Article Text
Abstract
Autoantibodies against glycine receptors (GlyRAbs) are found in half of patients with progressive encephalomyelitis with rigidity and myoclonus (PERM), and in patients with related acquired neurological syndromes (Carvajal-Gonzalez, 2014). The clinical features of PERM are consistent with disruption of spinal and brainstem inhibitory circuits. However, the presumed role of GlyRAbs in neurological disease is based largely on circumstantial clinical evidence. Using whole-cell patch-clamp we recorded spontaneous miniature glutamatergic and glycinergic postsynaptic currents from motoneurons in rat spinal cord cultures. We compared the currents in neurons incubated in IgG purified from patients with GlyRAbs or controls.

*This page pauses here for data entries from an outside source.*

(* ===== verification/AdapterSafety.v ===== *)
(** What the trading process sends to the exchanges, request by request. *)
From S2P Require Import Prelude Decimal Domain Json Runtimeops World Venue Process Rpc Discipline Engine EngineControl App Scheduler SchedulerFacts Wire Binance Mgbx Adapters.

Open Scope string_scope.
Open Scope list_scope.
Open Scope Z_scope.

(** Before each request that may change something: a validation of a lease that passed,
    then nothing but what the adapter does; and the lease was acquired before. *)
Definition http_fenced (es : trace) : Prop :=
  forall es1 w es2, es = es1 ++ w :: es2 -> is_write w = true ->
  exists es0 key owner generation hs,
    es1 = es0 ++ MkEvent (World.Runtime (RValidateMarketLease key owner generation)) (true, None) :: hs
    /\ Forall internal hs
    /\ exists ttl, MkEvent (World.Runtime (RAcquireMarketLease key owner ttl)) (generation, None) ∈ es0.

Section Requests.
Context `{HttpRequests} `{MapRange} `{SliceSort} `{Schedule}.

Lemma adapts_keeps es es' : adapts es es' -> forall e, e ∈ es ->
  (forall name q, ev_action e <> Call name q) -> e ∈ es'.
Proof.
  induction 1 as [|e es es' He _ IH|name q r a hs es es' Hp _ IH]; intros x Hx Hc; [done| |].
  - apply elem_of_cons in Hx as [->|Hx]; [by left|right; by apply IH].
  - apply elem_of_app. apply elem_of_cons in Hx as [->|Hx]; [by destruct (Hc name q)|right; by apply IH].
Qed.

Lemma adapts_snoc es0 v es' : (forall name q, ev_action v <> Call name q) -> adapts (es0 ++ [v]) es' ->
  exists es0', es' = es0' ++ [v] /\ adapts es0 es0'.
Proof.
  intros Hv. revert es'. induction es0 as [|e es0 IH]; intros es' Ha; simpl in Ha.
  - inversion Ha as [|e' l l' _ Hl|name q r a hs l l' _ Hl]; subst.
    + inversion Hl; subst. exists []. split; [done|constructor].
    + by destruct (Hv name q).
  - inversion Ha as [|e' l l' He Hl|name q r a hs l l' Hp Hl]; subst.
    + destruct (IH _ Hl) as (es0' & -> & Ha'). exists (e :: es0'). split; [done|by constructor].
    + destruct (IH _ Hl) as (es0' & -> & Ha'). exists (hs ++ es0'). rewrite app_assoc.
      split; [done|by econstructor].
Qed.

(** An event of the requests is an event of the calls, or one of those that answer a call. *)
Lemma adapts_split es es' : adapts es es' -> forall es1' w es2', es' = es1' ++ w :: es2' ->
  exists es1 e es2 es0' h1 h2, es = es1 ++ e :: es2 /\ adapts es1 es0' /\ es1' = es0' ++ h1
    /\ (e = w /\ h1 = [] /\ (forall name q, ev_action e <> Call name q)
        \/ exists name q r a, e = MkEvent (Call name q) r /\ produces (serveCall a q) (h1 ++ w :: h2) r).
Proof.
  induction 1 as [|e es es' He Ha IH|name q r a hs es es' Hp Ha IH]; intros es1' w es2' E.
  - by destruct es1'.
  - destruct es1' as [|e1 es1']; simplify_eq/=.
    + exists [], w, es, [], [], []. split_and!; [done|constructor|done|by left].
    + destruct (IH es1' w es2' eq_refl) as (es1 & e & es2 & es0' & h1 & h2 & -> & Ha' & -> & Hor).
      exists (e1 :: es1), e, es2, (e1 :: es0'), h1, h2. split_and!; [done|by constructor|done|exact Hor].
  - apply app_eq_app in E as (l & [[-> El]|[-> El]]).
    + destruct l as [|w' l]; simplify_eq/=.
      * destruct (IH [] w es2' eq_refl) as (es1 & e & es2 & es0' & h1 & h2 & -> & Ha' & E' & Hor).
        exists (MkEvent (Call name q) r :: es1), e, es2, (es1' ++ es0'), h1, h2.
        rewrite app_nil_r in Hp. split_and!; [done|by econstructor|by rewrite <- app_assoc, <- E', app_nil_r|exact Hor].
      * exists [], (MkEvent (Call name q) r), es, [], es1', l. split_and!; [done|constructor|done|].
        right. by exists name, q, r, a.
    + destruct (IH l w es2' El) as (es1 & e & es2 & es0' & h1 & h2 & -> & Ha' & -> & Hor).
      exists (MkEvent (Call name q) r :: es1), e, es2, (hs ++ es0'), h1, h2.
      split_and!; [done|by econstructor|by rewrite app_assoc|exact Hor].
Qed.

Lemma adapts_fenced es es' : adapts es es' -> all_fenced es -> http_fenced es'.
Proof.
  intros Ha Hf es1' w es2' E Hw.
  destruct (adapts_split _ _ Ha _ _ _ E) as (es1 & e & es2 & es0' & h1 & h2 & -> & Ha1 & -> & Hor).
  assert (is_write e = true /\ Forall internal h1) as [He Hh].
  { destruct Hor as [(-> & -> & _)|(name & q & r & a & -> & Hp)]; [split; [done|constructor]|].
    split; [|apply produces_internal in Hp; by apply Forall_app in Hp as []].
    destruct (is_write (MkEvent (Call name q) r)) eqn:Eq; [done|].
    pose proof (produces_quiet _ name _ _ _ _ Hp Eq) as Hq.
    apply Forall_app in Hq as [_ Hq]. apply Forall_cons in Hq as [Hq _]. congruence. }
  destruct (Hf es1 e es2 eq_refl He) as (key & owner & generation & Hlast & ttl & Hin).
  apply last_Some in Hlast as [es0 ->].
  apply adapts_snoc in Ha1 as (es0'' & -> & Ha0); [|done].
  exists es0'', key, owner, generation, h1. split_and!; [by rewrite <- app_assoc|done|].
  exists ttl. eapply adapts_keeps; [exact Ha0| |done].
  apply elem_of_app in Hin as [Hin|Hin]; [done|]. apply list_elem_of_singleton in Hin. discriminate.
Qed.

(** C1: end to end.  Run the trading process from its start, for any number of iterations, with
    the Binance and MGBX adapters behind its calls (any clients, any clock offsets, any
    answers of the network, the exchanges and the services): it returns, and before every
    HTTP request other than GET that an adapter sends there is a validation of a market lease
    that passed, acquired before by the same owner under the same generation, and between
    the two nothing but the steps of that adapter. *)
Theorem requests_fenced `{Environ} resolve env past n : exists es o s',
  run env past (wire resolve 0 (process n startScheduler)) = (es, Ret (o, s')) /\ http_fenced es.
Proof.
  assert (Hs : ok (wire resolve 0 (process n startScheduler)) (fun es' _ => http_fenced es')).
  { eapply spec_mono; [|apply wire_spec, (process_runs n)].
    intros es' [[o s']|err|m] (es & Hr & Ha); simpl in *; [|by destruct Hr..].
    destruct Hr as [Hf _]. by eapply adapts_fenced. }
  destruct (ok_run _ _ env past Hs) as (es & [o s'] & Hrun & Hf). by exists es, o, s'.
Qed.
End Requests.
(** From the opened file to the end of the flush. *)
Lemma append_spec lg fs g f0 kept (Q : option error -> files -> Prop) :
  holds lg fs g -> stored g (generations lg) = kept -> fs !! path lg = Some f0 ->
  (forall e fs', keeps lg kept fs' -> Q (Some e) fs') ->
  (forall fs' f1, keeps lg (kept ++ [pending lg]) fs' -> fs' !! path lg = Some f1 ->
     size f1 = size f0 + pendingBytes lg -> Q None fs') ->
  iwp (err ← writeItems (path lg) "" (pending lg);
       orClose (path lg) err (
       r ← (ask (Sync (path lg)) : io (option errno));
       orClose (path lg) (Errored r) (
       check (Close (path lg)) id (Return None)))) Q fs.
Proof.
  intros Hh Hs Ef He Hn.
  assert (Hpart : forall t, keeps lg kept (alter (append t) (path lg) fs)) by (intros t; exists g; split; [by apply holds_appended|done]).
  apply iwp_bind. rewrite <- (append_nothing (path lg) fs). eapply writeItems_spec; [..|done].
  { intros e t. apply iwp_orClose; [|done]. intros e' _. by apply He. }
  apply iwp_orClose; [done|]. intros _. set (t := lines_text (pending lg)).
  change ("" +:+ "" +:+ t) with t. change ("" +:+ t) with t.
  apply iwp_bind. intros [|n]; [|intros []; apply He, Hpart].
  pose proof (Hh O (Nat.le_0_l _)) as H0. change (name lg 0) with (path lg) in H0. rewrite Ef in H0.
  destruct H0 as (junk & E & _). set (f1 := append t f0).
  assert (E1 : alter (append t) (path lg) fs !! path lg = Some f1) by by rewrite lookup_alter_eq, Ef.
  set (fs2 := fst _).
  assert (Hk : keeps lg (kept ++ [pending lg]) fs2).
  { exists (extended g [Torn junk; Batch (pending lg)]). split; [|by rewrite stored_extended, Hs].
    eapply holds_synced; [by apply holds_appended|exact E1|]. simpl. by rewrite E, append_assoc. }
  assert (E2 : fs2 !! path lg = Some (MkFile (content f1) (String.length (content f1))))
    by (unfold fs2; simpl; by rewrite lookup_alter_eq, E1).
  apply iwp_check. intros []; [|intros e; apply He; exists g; split; [by apply holds_sync, holds_appended|done]].
  eapply Hn; [done..|].
  rewrite pendingBytes_length. fold t. unfold size. cbn [content f1 append]. rewrite append_length. lia.
Qed.
Lemma flush_spec lg fs g : holds lg fs g -> iwp (flushPending lg) (flushed lg fs g) fs.
Proof.
  intros Hh. unfold flushPending. assert (forall e, flushed lg fs g (Some e) fs) as H0.
  { intros e. exists (stored g (generations lg)). split; [by left|by exists g]. }
  apply iwp_check. intros [|n]; [|done]. apply iwp_bind.
  eapply rotate_spec; [exact Hh|..].
  2:{ intros kept e fs1 Hm Hk. by exists kept. }
  intros kept fs1 Hm (g1 & Hh1 & Hs1) Hroom. apply iwp_check. intros [|n]; [|intros e; exists kept; split; [done|by exists g1]].
  assert (exists f0, fst (answer Sane (OpenAppend (path lg)) fs1) !! path lg = Some f0
    /\ (fs1 !! path lg = Some f0 \/ fs1 !! path lg = None /\ size f0 = 0)) as (f0 & E0 & Hf0).
  { simpl. destruct (fs1 !! path lg) as [f|] eqn:Ef; [exists f; by auto|].
    exists (MkFile "" 0). rewrite lookup_insert_eq. by auto. }
  eapply append_spec; [by apply holds_opened|exact Hs1|exact E0|..].
  - intros e fs' Hk. by exists kept.
  - intros fs' f1 Hk E1 Esz. exists kept. split; [done|]. split; [done|]. by eapply in_bounds_appended.
Qed.

(** The logger after a flush that ended with [err]. *)
Definition after (lg : Logger) (err : option error) : Logger := match err with None => set_pending [] lg | Some _ => lg end.

Lemma flush_outcome lg fs g fs' err lg' :
  path lg <> "" -> pending lg <> [] -> holds lg fs g -> ends fs (Flush (Some lg)) fs' (err, lg') ->
  lg' = Some (after lg err) /\ flushed lg fs g err fs'.
Proof.
  intros Hp Hq Hh He.
  assert (Flush (Some lg) = (err ← flushPending lg; Return (err, Some (after lg err)))) as Ef.
  { unfold Flush. by rewrite (proj2 (String.eqb_neq _ _) Hp), bool_decide_eq_false_2. }
  rewrite Ef in He. refine (iwp_ends _ (fun r fs' => r.2 = Some (after lg r.1) /\ flushed lg fs g r.1 fs') _ _ _ _ He).
  apply iwp_bind. eapply iwp_mono; [|by apply flush_spec]. intros e fs1 H. by split.
Qed.

(** C22: A flush of a logger with queued events, started on files that hold the batches [g],
    ends with the queue emptied and its events synced as one batch after those kept, or with
    an error, the queue and all batches as they were; it drops the oldest generation at most,
    only when rotation is on and the current file has no room for the queue, and after it
    the current file is no larger than its limit, or than the batch alone.  Every call of
    the operating system may fail, a write after any of its bytes. *)
Theorem flush_contract lg fs g fs' err lg' :
  path lg <> "" -> pending lg <> [] -> holds lg fs g ->
  ends fs (Flush (Some lg)) fs' (err, lg') ->
  lg' = Some (after lg err) /\
  exists kept,
    (kept = stored g (generations lg)
     \/ ~ has_room lg (pendingBytes lg) fs /\ kept = stored g (pred (generations lg))) /\
    match err with
    | Some _ => keeps lg kept fs'
    | None => keeps lg (kept ++ [pending lg]) fs' /\ in_bounds lg fs'
    end.
Proof. apply flush_outcome. Qed.

(** ** Directory states *)

Section Directory.
Context `{FileSystem}.

Lemma passes_ends {A} (p : io A) fs past fs' past' a : passes fs past p fs' past' a -> ends fs p fs' a.
Proof.
  revert fs past. induction p as [b|o k IH]; simpl; intros fs past; [by intros (-> & _ & <-)|].
  intros [c Hp]. exists c. by eapply IH.
Qed.

(** A method may fail at every moment: all its calls from there on fail. *)
Lemma ends_anywhere {A} (p : io A) fs : exists a, ends fs p fs a.
Proof.
  revert fs. induction p as [b|o k IH]; intros fs; [by exists b|].
  destruct (IH (snd (answer (Fault 0) o fs)) fs) as [a Ha]. exists a, (Fault 0).
  assert (E : fst (answer (Fault 0) o fs) = fs) by (destruct o; simpl; try done; apply append_nothing).
  by rewrite E.
Qed.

IgG from patients selectively and severely disrupts glycinergic neurotransmission. Such disruption of inhibition in vivo would be consistent with many of the clinical features of PERM. Our electrophysiological findings therefore provide strong evidence that the antibodies in these cases are pathogenic. GlyRAbs internalise glycine receptors in HEK293 cells, but we find that they induce failure of glycinergic neurotransmission in neurons within 30 min at room temperature suggesting that they also directly antagonise glycine receptors. Alongside these investigations we are using clinical neurophysiology to identify affected circuits in GlyRAb patients. Findings are compared to patients with genetic defects in glycinergic pathways (hereditary hyperekplexia) and healthy controls.